- Work order: Below are some records. Print exactly the lines between the one holding "intros Hv Hsp Hsm HQ." and the one holding "intros r v3", inclusive, and nothing else.

Collected data
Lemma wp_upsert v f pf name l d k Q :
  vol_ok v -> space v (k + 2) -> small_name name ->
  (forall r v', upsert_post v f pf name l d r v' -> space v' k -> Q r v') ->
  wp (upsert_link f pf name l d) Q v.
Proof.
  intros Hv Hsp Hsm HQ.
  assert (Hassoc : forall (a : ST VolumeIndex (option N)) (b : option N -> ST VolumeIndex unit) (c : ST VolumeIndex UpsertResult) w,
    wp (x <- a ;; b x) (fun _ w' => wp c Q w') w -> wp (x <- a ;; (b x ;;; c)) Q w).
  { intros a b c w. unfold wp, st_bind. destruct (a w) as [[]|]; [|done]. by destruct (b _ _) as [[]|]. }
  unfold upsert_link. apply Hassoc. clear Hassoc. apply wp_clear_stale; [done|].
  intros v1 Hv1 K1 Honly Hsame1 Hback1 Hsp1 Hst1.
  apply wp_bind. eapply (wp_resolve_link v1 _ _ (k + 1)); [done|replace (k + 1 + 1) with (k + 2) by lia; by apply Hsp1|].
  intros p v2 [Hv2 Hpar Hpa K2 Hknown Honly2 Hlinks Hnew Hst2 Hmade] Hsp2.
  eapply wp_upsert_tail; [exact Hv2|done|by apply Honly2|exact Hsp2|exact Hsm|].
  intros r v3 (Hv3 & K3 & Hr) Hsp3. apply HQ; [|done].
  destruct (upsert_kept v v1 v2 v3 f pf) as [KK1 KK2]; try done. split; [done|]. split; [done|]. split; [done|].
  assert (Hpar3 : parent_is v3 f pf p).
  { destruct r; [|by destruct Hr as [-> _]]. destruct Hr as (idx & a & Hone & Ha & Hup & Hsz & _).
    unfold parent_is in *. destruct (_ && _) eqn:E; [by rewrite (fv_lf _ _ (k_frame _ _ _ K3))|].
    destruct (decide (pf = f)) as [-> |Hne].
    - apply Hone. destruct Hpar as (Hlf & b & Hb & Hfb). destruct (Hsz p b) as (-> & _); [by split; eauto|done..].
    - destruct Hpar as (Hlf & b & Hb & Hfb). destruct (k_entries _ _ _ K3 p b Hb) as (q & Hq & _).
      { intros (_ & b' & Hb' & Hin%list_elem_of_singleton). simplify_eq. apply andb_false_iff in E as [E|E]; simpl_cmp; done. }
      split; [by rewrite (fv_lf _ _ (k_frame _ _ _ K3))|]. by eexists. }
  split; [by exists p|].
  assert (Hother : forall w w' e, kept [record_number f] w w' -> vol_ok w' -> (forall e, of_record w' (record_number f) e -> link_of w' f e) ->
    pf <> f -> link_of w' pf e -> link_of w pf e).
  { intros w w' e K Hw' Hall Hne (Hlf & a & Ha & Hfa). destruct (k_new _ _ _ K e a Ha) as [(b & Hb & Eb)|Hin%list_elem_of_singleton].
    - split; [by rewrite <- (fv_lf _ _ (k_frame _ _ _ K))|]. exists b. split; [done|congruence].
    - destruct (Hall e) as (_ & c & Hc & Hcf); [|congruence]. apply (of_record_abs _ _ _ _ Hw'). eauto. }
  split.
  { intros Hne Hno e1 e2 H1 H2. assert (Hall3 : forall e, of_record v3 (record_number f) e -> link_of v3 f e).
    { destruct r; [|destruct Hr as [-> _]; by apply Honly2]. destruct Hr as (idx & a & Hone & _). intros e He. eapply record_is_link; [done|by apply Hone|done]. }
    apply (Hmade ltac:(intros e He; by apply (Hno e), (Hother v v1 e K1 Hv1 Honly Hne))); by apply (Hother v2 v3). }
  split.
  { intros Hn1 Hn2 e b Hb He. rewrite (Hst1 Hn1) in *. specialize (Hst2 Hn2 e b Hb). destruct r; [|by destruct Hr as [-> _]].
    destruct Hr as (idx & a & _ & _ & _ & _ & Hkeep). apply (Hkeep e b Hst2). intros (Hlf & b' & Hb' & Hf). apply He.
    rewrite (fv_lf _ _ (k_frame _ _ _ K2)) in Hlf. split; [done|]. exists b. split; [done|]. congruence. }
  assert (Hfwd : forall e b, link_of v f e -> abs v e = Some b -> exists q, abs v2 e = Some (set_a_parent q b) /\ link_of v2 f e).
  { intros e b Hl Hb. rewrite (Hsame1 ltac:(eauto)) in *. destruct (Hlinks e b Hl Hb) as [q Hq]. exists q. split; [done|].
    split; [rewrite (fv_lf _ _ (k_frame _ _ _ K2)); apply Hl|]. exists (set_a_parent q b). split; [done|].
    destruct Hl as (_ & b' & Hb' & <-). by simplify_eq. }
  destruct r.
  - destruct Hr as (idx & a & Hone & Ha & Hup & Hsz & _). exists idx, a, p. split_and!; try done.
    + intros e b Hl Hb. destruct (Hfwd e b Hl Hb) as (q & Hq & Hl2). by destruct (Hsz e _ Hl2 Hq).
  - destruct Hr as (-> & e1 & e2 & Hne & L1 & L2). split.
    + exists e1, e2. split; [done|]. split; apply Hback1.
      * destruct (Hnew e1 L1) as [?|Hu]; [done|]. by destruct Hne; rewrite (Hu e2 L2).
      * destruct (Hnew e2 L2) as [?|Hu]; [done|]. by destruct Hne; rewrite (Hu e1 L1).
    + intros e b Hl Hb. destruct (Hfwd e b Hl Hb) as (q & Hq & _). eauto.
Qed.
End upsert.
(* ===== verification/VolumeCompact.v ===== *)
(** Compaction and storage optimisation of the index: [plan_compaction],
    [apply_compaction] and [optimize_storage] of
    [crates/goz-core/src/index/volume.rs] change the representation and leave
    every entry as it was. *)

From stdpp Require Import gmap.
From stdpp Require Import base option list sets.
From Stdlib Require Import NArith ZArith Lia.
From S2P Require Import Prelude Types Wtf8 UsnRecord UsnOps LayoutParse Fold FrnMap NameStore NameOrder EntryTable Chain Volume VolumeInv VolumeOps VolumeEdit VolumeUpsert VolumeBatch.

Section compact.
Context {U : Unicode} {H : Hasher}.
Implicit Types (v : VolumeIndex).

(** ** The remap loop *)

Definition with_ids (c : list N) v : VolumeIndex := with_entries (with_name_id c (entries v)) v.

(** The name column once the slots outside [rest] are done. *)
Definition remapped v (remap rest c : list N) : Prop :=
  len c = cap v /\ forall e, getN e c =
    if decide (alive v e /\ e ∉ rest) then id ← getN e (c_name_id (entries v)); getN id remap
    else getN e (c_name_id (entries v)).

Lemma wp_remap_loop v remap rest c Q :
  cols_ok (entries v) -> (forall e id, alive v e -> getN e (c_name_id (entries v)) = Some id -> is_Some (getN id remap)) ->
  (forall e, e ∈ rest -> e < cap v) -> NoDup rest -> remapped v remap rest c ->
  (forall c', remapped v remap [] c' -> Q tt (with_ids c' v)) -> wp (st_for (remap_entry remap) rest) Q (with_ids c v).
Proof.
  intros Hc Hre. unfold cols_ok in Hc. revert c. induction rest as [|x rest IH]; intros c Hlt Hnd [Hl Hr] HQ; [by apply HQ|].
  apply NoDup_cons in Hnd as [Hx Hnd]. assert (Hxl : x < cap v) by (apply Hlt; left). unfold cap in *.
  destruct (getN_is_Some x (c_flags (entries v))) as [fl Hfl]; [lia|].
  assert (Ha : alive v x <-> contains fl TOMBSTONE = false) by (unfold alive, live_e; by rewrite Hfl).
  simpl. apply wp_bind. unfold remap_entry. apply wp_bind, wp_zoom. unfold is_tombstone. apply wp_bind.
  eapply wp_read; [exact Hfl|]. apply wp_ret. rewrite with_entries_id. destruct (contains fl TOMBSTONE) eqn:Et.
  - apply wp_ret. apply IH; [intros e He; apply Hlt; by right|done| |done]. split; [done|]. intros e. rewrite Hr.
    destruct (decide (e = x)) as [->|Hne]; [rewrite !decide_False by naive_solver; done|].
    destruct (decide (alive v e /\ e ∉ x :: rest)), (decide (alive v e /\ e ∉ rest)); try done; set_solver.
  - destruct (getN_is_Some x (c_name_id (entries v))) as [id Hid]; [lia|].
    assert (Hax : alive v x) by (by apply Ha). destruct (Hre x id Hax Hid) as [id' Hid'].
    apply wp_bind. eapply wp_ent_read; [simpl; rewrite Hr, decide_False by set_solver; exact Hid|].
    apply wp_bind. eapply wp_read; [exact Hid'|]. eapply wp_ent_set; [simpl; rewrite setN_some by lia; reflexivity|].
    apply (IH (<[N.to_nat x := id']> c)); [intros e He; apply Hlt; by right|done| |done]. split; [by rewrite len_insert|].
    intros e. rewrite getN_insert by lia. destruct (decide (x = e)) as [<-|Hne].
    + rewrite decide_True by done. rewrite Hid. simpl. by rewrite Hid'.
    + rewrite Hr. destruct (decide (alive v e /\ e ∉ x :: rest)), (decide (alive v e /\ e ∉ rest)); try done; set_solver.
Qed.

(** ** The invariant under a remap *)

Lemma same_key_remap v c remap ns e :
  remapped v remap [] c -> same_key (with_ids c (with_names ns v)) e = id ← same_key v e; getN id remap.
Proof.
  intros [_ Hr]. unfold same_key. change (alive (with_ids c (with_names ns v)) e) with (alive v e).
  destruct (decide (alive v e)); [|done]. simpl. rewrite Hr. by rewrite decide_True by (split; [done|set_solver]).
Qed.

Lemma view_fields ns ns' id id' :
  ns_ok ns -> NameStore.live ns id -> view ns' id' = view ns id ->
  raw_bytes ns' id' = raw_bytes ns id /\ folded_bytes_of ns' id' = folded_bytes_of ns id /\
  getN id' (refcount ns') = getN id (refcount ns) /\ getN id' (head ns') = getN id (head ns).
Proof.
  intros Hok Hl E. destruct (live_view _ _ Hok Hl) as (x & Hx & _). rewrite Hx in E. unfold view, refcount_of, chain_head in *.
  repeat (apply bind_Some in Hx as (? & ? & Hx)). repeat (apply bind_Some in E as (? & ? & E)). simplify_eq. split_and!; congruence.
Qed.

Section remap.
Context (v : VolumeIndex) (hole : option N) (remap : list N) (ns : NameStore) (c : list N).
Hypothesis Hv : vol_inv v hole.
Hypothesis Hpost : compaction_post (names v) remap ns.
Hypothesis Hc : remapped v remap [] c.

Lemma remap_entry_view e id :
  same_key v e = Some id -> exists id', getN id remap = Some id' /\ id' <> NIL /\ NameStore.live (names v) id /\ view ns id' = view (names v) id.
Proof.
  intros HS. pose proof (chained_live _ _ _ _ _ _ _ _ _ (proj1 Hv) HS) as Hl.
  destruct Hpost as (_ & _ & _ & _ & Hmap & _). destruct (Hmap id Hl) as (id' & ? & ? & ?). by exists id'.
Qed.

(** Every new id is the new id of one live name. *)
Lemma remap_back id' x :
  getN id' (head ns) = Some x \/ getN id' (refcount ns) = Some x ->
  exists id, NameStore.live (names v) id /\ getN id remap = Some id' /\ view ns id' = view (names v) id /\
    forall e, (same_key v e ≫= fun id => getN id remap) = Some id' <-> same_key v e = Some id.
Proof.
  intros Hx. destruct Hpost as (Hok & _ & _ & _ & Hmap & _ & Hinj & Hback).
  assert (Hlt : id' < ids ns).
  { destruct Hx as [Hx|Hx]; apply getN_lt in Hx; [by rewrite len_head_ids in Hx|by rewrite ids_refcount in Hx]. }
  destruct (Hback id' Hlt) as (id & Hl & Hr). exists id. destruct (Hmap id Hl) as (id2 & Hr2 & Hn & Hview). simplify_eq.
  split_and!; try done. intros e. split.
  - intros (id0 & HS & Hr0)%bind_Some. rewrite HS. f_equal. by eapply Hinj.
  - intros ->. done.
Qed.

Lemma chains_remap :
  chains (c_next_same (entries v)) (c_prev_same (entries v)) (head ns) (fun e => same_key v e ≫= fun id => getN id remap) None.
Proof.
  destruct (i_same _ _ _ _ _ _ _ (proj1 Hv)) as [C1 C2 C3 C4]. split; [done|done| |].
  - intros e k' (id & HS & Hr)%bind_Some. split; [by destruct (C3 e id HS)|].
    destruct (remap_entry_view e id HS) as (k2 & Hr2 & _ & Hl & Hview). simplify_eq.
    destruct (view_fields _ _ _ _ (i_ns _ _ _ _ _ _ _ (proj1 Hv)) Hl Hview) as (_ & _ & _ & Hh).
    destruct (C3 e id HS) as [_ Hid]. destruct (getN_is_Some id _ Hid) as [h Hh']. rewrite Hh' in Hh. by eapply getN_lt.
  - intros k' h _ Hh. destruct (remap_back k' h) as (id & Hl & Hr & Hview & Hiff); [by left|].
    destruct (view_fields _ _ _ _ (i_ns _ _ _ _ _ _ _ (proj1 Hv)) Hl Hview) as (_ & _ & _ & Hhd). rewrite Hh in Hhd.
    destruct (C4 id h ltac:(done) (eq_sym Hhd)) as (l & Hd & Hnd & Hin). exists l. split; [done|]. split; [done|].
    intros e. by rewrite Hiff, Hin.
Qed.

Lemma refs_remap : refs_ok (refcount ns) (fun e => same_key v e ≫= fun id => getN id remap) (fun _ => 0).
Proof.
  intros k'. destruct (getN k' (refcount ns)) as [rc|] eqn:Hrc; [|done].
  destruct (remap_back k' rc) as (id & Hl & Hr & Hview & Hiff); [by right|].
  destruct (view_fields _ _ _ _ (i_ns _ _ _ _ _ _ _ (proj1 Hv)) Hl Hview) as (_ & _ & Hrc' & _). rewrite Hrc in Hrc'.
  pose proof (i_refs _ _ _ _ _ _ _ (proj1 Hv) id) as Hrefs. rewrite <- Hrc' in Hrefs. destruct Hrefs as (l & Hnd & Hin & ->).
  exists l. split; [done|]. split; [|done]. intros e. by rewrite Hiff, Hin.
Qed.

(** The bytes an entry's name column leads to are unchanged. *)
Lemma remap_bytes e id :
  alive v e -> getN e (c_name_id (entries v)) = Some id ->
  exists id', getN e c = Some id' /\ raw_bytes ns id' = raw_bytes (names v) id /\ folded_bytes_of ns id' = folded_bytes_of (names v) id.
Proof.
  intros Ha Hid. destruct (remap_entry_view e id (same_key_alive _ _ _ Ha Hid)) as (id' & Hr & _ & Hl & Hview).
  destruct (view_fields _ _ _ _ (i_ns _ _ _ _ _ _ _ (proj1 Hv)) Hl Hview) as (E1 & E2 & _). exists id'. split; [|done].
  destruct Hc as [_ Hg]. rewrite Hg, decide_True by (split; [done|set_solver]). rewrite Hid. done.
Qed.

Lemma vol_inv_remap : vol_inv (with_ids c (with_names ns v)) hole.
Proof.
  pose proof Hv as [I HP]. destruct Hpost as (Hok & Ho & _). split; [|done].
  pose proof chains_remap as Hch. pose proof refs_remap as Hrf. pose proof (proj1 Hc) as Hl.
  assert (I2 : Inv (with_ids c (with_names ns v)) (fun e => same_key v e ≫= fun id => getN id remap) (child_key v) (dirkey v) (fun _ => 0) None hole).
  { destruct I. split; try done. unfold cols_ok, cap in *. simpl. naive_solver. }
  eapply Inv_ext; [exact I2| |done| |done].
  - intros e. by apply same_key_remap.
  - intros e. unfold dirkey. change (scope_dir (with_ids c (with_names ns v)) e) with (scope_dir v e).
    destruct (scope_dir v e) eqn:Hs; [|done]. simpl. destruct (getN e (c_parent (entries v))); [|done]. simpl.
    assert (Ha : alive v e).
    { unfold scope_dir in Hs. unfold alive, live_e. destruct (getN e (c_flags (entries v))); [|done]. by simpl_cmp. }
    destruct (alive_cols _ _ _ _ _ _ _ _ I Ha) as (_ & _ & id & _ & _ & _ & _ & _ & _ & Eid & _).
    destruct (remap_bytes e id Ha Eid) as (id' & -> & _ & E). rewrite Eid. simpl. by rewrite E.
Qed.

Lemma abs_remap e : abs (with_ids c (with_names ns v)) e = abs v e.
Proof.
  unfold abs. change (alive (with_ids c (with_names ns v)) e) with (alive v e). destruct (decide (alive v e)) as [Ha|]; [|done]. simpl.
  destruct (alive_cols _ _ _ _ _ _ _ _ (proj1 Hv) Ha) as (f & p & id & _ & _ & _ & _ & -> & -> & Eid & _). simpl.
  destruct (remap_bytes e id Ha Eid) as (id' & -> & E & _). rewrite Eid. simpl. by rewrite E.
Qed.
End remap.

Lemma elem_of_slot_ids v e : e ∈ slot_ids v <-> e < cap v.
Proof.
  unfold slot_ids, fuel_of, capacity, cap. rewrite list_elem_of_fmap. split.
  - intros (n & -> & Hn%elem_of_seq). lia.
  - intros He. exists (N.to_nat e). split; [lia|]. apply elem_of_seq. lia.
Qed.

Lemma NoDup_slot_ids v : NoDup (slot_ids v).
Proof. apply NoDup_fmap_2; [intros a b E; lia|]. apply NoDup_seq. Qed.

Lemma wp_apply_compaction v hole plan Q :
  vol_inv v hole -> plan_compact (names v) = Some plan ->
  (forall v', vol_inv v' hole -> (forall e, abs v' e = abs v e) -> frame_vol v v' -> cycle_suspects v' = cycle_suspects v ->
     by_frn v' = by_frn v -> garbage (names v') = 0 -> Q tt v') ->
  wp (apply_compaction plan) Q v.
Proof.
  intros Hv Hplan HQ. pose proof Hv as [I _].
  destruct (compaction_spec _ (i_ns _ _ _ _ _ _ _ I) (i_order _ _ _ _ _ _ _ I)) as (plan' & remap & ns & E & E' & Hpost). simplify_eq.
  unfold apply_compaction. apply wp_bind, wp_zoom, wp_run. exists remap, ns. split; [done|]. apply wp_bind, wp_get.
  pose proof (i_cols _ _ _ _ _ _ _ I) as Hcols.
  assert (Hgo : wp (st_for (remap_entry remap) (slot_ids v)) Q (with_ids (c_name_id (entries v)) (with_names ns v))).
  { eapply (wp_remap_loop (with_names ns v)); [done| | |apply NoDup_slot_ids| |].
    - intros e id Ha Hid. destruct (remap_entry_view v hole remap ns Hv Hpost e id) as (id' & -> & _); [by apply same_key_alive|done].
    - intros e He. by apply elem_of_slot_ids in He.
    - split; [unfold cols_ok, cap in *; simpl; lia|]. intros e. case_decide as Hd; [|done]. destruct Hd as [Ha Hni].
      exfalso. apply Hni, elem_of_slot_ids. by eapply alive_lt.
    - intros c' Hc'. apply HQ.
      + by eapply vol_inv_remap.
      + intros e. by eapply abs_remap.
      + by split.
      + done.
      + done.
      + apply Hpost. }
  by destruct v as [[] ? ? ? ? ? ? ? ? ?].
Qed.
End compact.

- Your response:
  intros Hv Hsp Hsm HQ.
  assert (Hassoc : forall (a : ST VolumeIndex (option N)) (b : option N -> ST VolumeIndex unit) (c : ST VolumeIndex UpsertResult) w,
    wp (x <- a ;; b x) (fun _ w' => wp c Q w') w -> wp (x <- a ;; (b x ;;; c)) Q w).
  { intros a b c w. unfold wp, st_bind. destruct (a w) as [[]|]; [|done]. by destruct (b _ _) as [[]|]. }
  unfold upsert_link. apply Hassoc. clear Hassoc. apply wp_clear_stale; [done|].
  intros v1 Hv1 K1 Honly Hsame1 Hback1 Hsp1 Hst1.
  apply wp_bind. eapply (wp_resolve_link v1 _ _ (k + 1)); [done|replace (k + 1 + 1) with (k + 2) by lia; by apply Hsp1|].
  intros p v2 [Hv2 Hpar Hpa K2 Hknown Honly2 Hlinks Hnew Hst2 Hmade] Hsp2.
  eapply wp_upsert_tail; [exact Hv2|done|by apply Honly2|exact Hsp2|exact Hsm|].
  intros r v3 (Hv3 & K3 & Hr) Hsp3. apply HQ; [|done].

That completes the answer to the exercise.